Start of Block

(** * Verification of the region-assembly and export pipeline
      of [core/document_processor.py]

    The development embeds the Python module shallowly:
    - a Python [str] is the list of its Unicode codepoints ([list N]);
    - the regular expressions of the module are written out as the
      matching functions they denote, over one small engine for
      [re.search], [re.sub] and [re.split];
    - the outside world (layout and OCR models, the cleanup service,
      the file system, python-docx) is a record of oracles, [Env];
    - side effects are collected in a trace of [Event]s and failures are
      Python exceptions, threaded by a small writer/exception monad;
      the calls on a python-docx [Document] are collected in the same
      way, and each of them can raise. *)

From Stdlib Require Import NArith ZArith Lia Ascii String DecimalString.
From stdpp Require Import base list sorting.

Local Open Scope N_scope.

(** ** Python strings *)

Abbreviation str := (list N).

(** UTF-8 decoding, only used to write the literals of the source. *)
Fixpoint utf8 (bs : list N) : str :=
  match bs with
  | [] => []
  | b :: r =>
    if b <? 128 then b :: utf8 r
    else if b <? 224 then
      match r with
      | c1 :: r1 => ((b mod 32) * 64 + c1 mod 64) :: utf8 r1
      | _ => []
      end
    else if b <? 240 then
      match r with
      | c1 :: c2 :: r2 => ((b mod 16) * 4096 + (c1 mod 64) * 64 + c2 mod 64) :: utf8 r2
      | _ => []
      end
    else
      match r with
      | c1 :: c2 :: c3 :: r3 =>
        ((b mod 8) * 262144 + (c1 mod 64) * 4096 + (c2 mod 64) * 64 + c3 mod 64) :: utf8 r3
      | _ => []
      end
  end.

Definition py (s : string) : str :=
  utf8 (map N_of_ascii (list_ascii_of_string s)).

(** [str(n)] for a non-negative [int]. *)
Definition str_of_nat (n : nat) : str :=
  map N_of_ascii (list_ascii_of_string (NilEmpty.string_of_uint (Nat.to_uint n))).

Definition NL : N := 10.         (* newline *)
Definition SLASH : N := 47.      (* / *)
Definition BACKSLASH : N := 92.  (* \ *)
Definition UNDERSCORE : N := 95. (* _ *)
Definition LBRACE : N := 123.    (* { *)
Definition PIPE : N := 124.      (* | *)
Definition RBRACE : N := 125.    (* } *)

(** [str.isspace] on one character; it is also the class [\s] of [re]
    on [str] patterns. *)
Definition isspace (c : N) : bool :=
  ((9 <=? c) && (c <=? 13)) || ((28 <=? c) && (c <=? 32))
  || (c =? 133) || (c =? 160) || (c =? 5760)
  || ((8192 <=? c) && (c <=? 8202))
  || (c =? 8232) || (c =? 8233) || (c =? 8239) || (c =? 8287) || (c =? 12288).

Fixpoint lstrip (s : str) : str :=
  match s with
  | [] => []
  | c :: t => if isspace c then lstrip t else s
  end.

Fixpoint rstrip (s : str) : str :=
  match s with
  | [] => []
  | c :: t =>
    match rstrip t with
    | [] => if isspace c then [] else [c]
    | t' => c :: t'
    end
  end.

(** [s.strip()] *)
Definition strip (s : str) : str := rstrip (lstrip s).

(** [s[len(p):]] when [s.startswith(p)]. *)
Fixpoint strip_prefix (p s : str) : option str :=
  match p, s with
  | [], _ => Some s
  | _ :: _, [] => None
  | a :: p', b :: s' => if a =? b then strip_prefix p' s' else None
  end.

(** [s.startswith(p)] *)
Definition startswith (p s : str) : bool :=
  match strip_prefix p s with Some _ => true | None => false end.

(** [s.endswith(p)] *)
Definition endswith (p s : str) : bool := startswith (rev p) (rev s).

(** [p in s] *)
Fixpoint contains (p s : str) : bool :=
  startswith p s || match s with [] => false | _ :: t => contains p t end.

(** Splitting at every character of a class. *)
Fixpoint split_by (f : N -> bool) (s : str) : list str :=
  match s with
  | [] => [[]]
  | c :: t =>
    if f c then [] :: split_by f t
    else match split_by f t with
         | h :: r => (c :: h) :: r
         | [] => [[c]]
         end
  end.

(** [s.split(d)] for a one-character separator. *)
Definition split_on (d : N) (s : str) : list str := split_by (N.eqb d) s.

(** [sep.join(l)] *)
Fixpoint join (sep : str) (l : list str) : str :=
  match l with
  | [] => []
  | [x] => x
  | x :: r => x ++ sep ++ join sep r
  end.

(** [s.replace(a, b)] for one-character [a] and [b]. *)
Definition replace_char (a b : N) (s : str) : str :=
  map (fun c => if c =? a then b else c) s.

(** Lower-casing of the ASCII letters.  The only use is the membership
    test of a file suffix in a set of ASCII strings, where no other
    character can lower-case into a member of the set. *)
Definition ascii_lower (c : N) : N :=
  if (65 <=? c) && (c <=? 90) then c + 32 else c.

Definition str_eqb (a b : str) : bool := bool_decide (a = b).

(** Comparison of two [str] by codepoints, as [<=] on Python strings. *)
Fixpoint str_leb (a b : str) : bool :=
  match a, b with
  | [], _ => true
  | _ :: _, [] => false
  | x :: a', y :: b' => (x <? y) || ((x =? y) && str_leb a' b')
  end.

(** ** Regular expressions

    A compiled pattern is the function that tries it at the head of the
    remaining input and gives, on success, its group 1 together with the
    whole matched text.  Every pattern of the module starts with a
    literal backslash, so no match is empty. *)

Definition pattern (G : Type) : Type := str -> option (G * str).

(** [re.search(p, s)]: the leftmost match. *)
Fixpoint re_search {G} (p : pattern G) (s : str) : option G :=
  match p s with
  | Some (g, _) => Some g
  | None => match s with [] => None | _ :: t => re_search p t end
  end.

(** [re.sub(p, repl, s)]: left to right, every match replaced, the scan
    resuming after the match ([skip] counts the characters of the last
    match that are still to be passed over). *)
Fixpoint re_sub_from {G} (p : pattern G) (repl : G -> str) (skip : nat) (s : str) : str :=
  match s with
  | [] => []
  | c :: t =>
    match skip with
    | S k => re_sub_from p repl k t
    | O =>
      match p s with
      | Some (g, whole) => repl g ++ re_sub_from p repl (pred (length whole)) t
      | None => c :: re_sub_from p repl O t
      end
    end
  end.

Definition re_sub {G} (p : pattern G) (repl : G -> str) (s : str) : str :=
  re_sub_from p repl O s.

(** [re.split(r'(p)', s)]: the pieces between the matches, interleaved
    with the matched texts (the pattern is one capturing group). *)
Fixpoint re_split_from {G} (p : pattern G) (skip : nat) (s : str) : list str :=
  match s with
  | [] => [[]]
  | c :: t =>
    match skip with
    | S k => re_split_from p k t
    | O =>
      match p s with
      | Some (_, whole) => [] :: whole :: re_split_from p (pred (length whole)) t
      | None =>
        match re_split_from p O t with
        | h :: r => (c :: h) :: r
        | [] => [[c]]
        end
      end
    end
  end.

Definition re_split {G} (p : pattern G) (s : str) : list str :=
  re_split_from p O s.

(** The longest prefix in a character class, and what follows it. *)
Fixpoint span (f : N -> bool) (s : str) : str * str :=
  match s with
  | c :: t => if f c then let '(a, b) := span f t in (c :: a, b) else ([], s)
  | [] => ([], [])
  end.
(** * go-cmc: a client for the CoinMarketCap ticker API and website

    A shallow embedding of [cmc.go] and of the parts of the Go libraries it
    calls, followed by the properties the specification states about it
    and by further properties of the code.

    Conventions of the embedding:
    - a Go [string] is a Rocq [string], i.e. a sequence of bytes;
    - a Go pointer [*T] is an [option T], [None] being [nil];
    - a Go slice [[]T] is an [option (list T)], [None] being the [nil]
      slice and [Some []] an empty slice that is not [nil];
    - a Go [error] is an [option Error], [None] being [nil];
    - a Go [int] is a [Z]; the platform is taken to have 64-bit [int];
    - a function that returns [(T, error)] returns a pair, so that what
      comes back next to an error can be stated;
    - the only effect is the network: every request handed to the HTTP
      client is appended to the list of requests sent so far, and the reply
      may depend on that whole history; a call either returns or panics;
    - [defer res.Body.Close()] has no bearing on what a call returns and is
      left out.

    The packages [cmc.go] imports are modelled as far as it uses them, after
    their documented behaviour: [encoding/json] on JSON values rather than
    on text, [goq] and [goquery] on parsed trees rather than on markup, and
    [net/url]'s parser as a parameter of the operations. *)

From Stdlib Require Import ZArith String Ascii List Bool Lia.
From Stdlib Require Import DecimalString DecimalZ DecimalPos DecimalN DecimalFacts.
Import ListNotations.

#[local] Open Scope string_scope.
#[local] Open Scope list_scope.
#[local] Set Warnings "-register-all".

(* ===================================================================== *)
(** * Part I: the model *)
(* ===================================================================== *)

(** ** Go values *)

Definition ptr (A : Type) : Type := option A.
Definition slice (A : Type) : Type := option (list A).

(** [len(s)]: the nil slice has length zero. *)
Definition len {A : Type} (s : slice A) : nat :=
  match s with
  | None => 0
  | Some l => length l
  end.

(** [append(s, x)]: appending to the nil slice allocates. *)
Definition append {A : Type} (s : slice A) (x : A) : slice A :=
  match s with
  | None => Some [x]
  | Some l => Some (l ++ [x])
  end.

(** [make([]T, 0, n)]: an empty slice that is not nil; the capacity has no
    observable effect on the result. *)
Definition make {A : Type} (capacity : nat) : slice A := Some [].

(** [a[i]] on a Go array [[n]string], held as the list of its elements. *)
Definition index (a : list string) (i : nat) : string := nth i a "".

(** Go errors, by the package that creates them. *)
Inductive Error : Type :=
| errorString (text : string)            (* errors.New(text) *)
| url_Error (op : string) (url : string) (* net/url, net/http: *url.Error *)
| io_Error (text : string)               (* a failed read of a body *)
| json_SyntaxError                       (* encoding/json: malformed text *)
| json_UnmarshalTypeError (value : string)
| json_InvalidStringTag (item : string)  (* "invalid use of ,string" *)
| goq_CannotUnmarshalError (reason : string).

Definition error : Type := option Error.

(** ** Package [strings] *)

Module strings.

(** [strings.Replace(s, old, new, -1)] for a one-byte [old]: every
    occurrence is replaced, left to right. *)
Fixpoint ReplaceByte (s : string) (old : ascii) (new : string) : string :=
  match s with
  | EmptyString => EmptyString
  | String c rest =>
      if Ascii.eqb c old then new ++ ReplaceByte rest old new
      else String c (ReplaceByte rest old new)
  end.

Fixpoint contains (c : ascii) (s : string) : bool :=
  match s with
  | EmptyString => false
  | String d rest => Ascii.eqb d c || contains c rest
  end.

Fixpoint rev (s : string) : string :=
  match s with
  | EmptyString => EmptyString
  | String c rest => rev rest ++ String c EmptyString
  end.

Definition bytes (l : list nat) : string :=
  string_of_list_ascii (map ascii_of_nat l).

(** The UTF-8 encodings of the code points with the Unicode property
    White_Space, which is what [unicode.IsSpace] tests. *)
Definition spaces : list string :=
  map bytes
    [ [9]; [10]; [11]; [12]; [13]; [32];
      [194; 133]; [194; 160]; [225; 154; 128];
      [226; 128; 128]; [226; 128; 129]; [226; 128; 130]; [226; 128; 131];
      [226; 128; 132]; [226; 128; 133]; [226; 128; 134]; [226; 128; 135];
      [226; 128; 136]; [226; 128; 137]; [226; 128; 138];
      [226; 128; 168]; [226; 128; 169]; [226; 128; 175];
      [226; 129; 159]; [227; 128; 128] ].

(** [s] without the prefix [p], when it has it. *)
Fixpoint CutPrefix (s p : string) : option string :=
  match p, s with
  | EmptyString, _ => Some s
  | String a p', String b s' =>
      if Ascii.eqb a b then CutPrefix s' p' else None
  | String _ _, EmptyString => None
  end.

Fixpoint cut_first (s : string) (ps : list string) : option string :=
  match ps with
  | [] => None
  | p :: ps' =>
      match CutPrefix s p with
      | Some s' => Some s'
      | None => cut_first s ps'
      end
  end.

Fixpoint trim_left (fuel : nat) (ps : list string) (s : string) : string :=
  match fuel with
  | O => s
  | S fuel' =>
      match cut_first s ps with
      | Some s' => trim_left fuel' ps s'
      | None => s
      end
  end.

(** [strings.TrimSpace]: leading and trailing white space removed. Each
    step removes at least one byte, so [length s] steps are enough. *)
Definition TrimSpace (s : string) : string :=
  let s1 := trim_left (String.length s) spaces s in
  rev (trim_left (String.length s1) (map rev spaces) (rev s1)).

End strings.

(** ** Package [strconv] *)

Module strconv.

(** The bytes a decimal integer is written with. *)
Definition isDigit (c : ascii) : bool :=
  Nat.leb 48 (nat_of_ascii c) && Nat.leb (nat_of_ascii c) 57.

Definition digit_or_minus (c : ascii) : bool := Ascii.eqb c "-" || isDigit c.

(** [strconv.Itoa]: decimal digits, with a leading minus sign for a
    negative number. *)
Definition Itoa (i : Z) : string := NilZero.string_of_int (Z.to_int i).

Definition maxInt64 : Z := 9223372036854775807%Z.
Definition minInt64 : Z := (-9223372036854775808)%Z.
Definition maxUint64 : Z := 18446744073709551615%Z.

(** [strconv.ParseUint(s, 10, 64)]: one or more decimal digits, nothing
    else, and a value that fits 64 bits. *)
Definition ParseUint (s : string) : option Z :=
  match s with
  | EmptyString => None
  | _ =>
      match NilEmpty.uint_of_string s with
      | None => None
      | Some d =>
          let un := Z.of_uint d in
          if Z.leb un maxUint64 then Some un else None
      end
  end.

(** [strconv.ParseInt(s, 10, 64)]: an optional sign, then [ParseUint],
    then the range of a signed 64-bit integer. *)
Definition ParseInt (s : string) : option Z :=
  match s with
  | EmptyString => None
  | String c rest =>
      let neg := Ascii.eqb c "-" in
      let digits := if Ascii.eqb c "+" || neg then rest else s in
      match ParseUint digits with
      | None => None
      | Some un =>
          if neg then
            if Z.leb un (Z.opp minInt64) then Some (Z.opp un) else None
          else
            if Z.leb un maxInt64 then Some un else None
      end
  end.

End strconv.

(** ** Package [fmt] *)

Module fmt.

(** [fmt.Sprintf] for formats whose only verb is [%s] and whose
    arguments are strings: each [%s] is replaced by the next argument,
    every other byte is copied. A verb without an argument prints as Go
    prints it. *)
Fixpoint Sprintf (format : string) (args : list string) : string :=
  match format with
  | String "%" (String "s" rest) =>
      match args with
      | a :: args' => a ++ Sprintf rest args'
      | [] => "%!s(MISSING)" ++ Sprintf rest []
      end
  | String c rest => String c (Sprintf rest args)
  | EmptyString => EmptyString
  end.

End fmt.

(** ** Package [unicode/utf8] *)

Module utf8.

End of Block

TASK BRIEF » The lines to quote run from the one containing "Module fmt." through the final line of the material above; please give them exactly, both ends included, and nothing else.

TASK ANSWER »
Module fmt.

(** [fmt.Sprintf] for formats whose only verb is [%s] and whose
    arguments are strings: each [%s] is replaced by the next argument,
    every other byte is copied. A verb without an argument prints as Go
    prints it. *)
Fixpoint Sprintf (format : string) (args : list string) : string :=
  match format with
  | String "%" (String "s" rest) =>
      match args with
      | a :: args' => a ++ Sprintf rest args'
      | [] => "%!s(MISSING)" ++ Sprintf rest []
      end
  | String c rest => String c (Sprintf rest args)
  | EmptyString => EmptyString
  end.

End fmt.

(** ** Package [unicode/utf8] *)

Module utf8.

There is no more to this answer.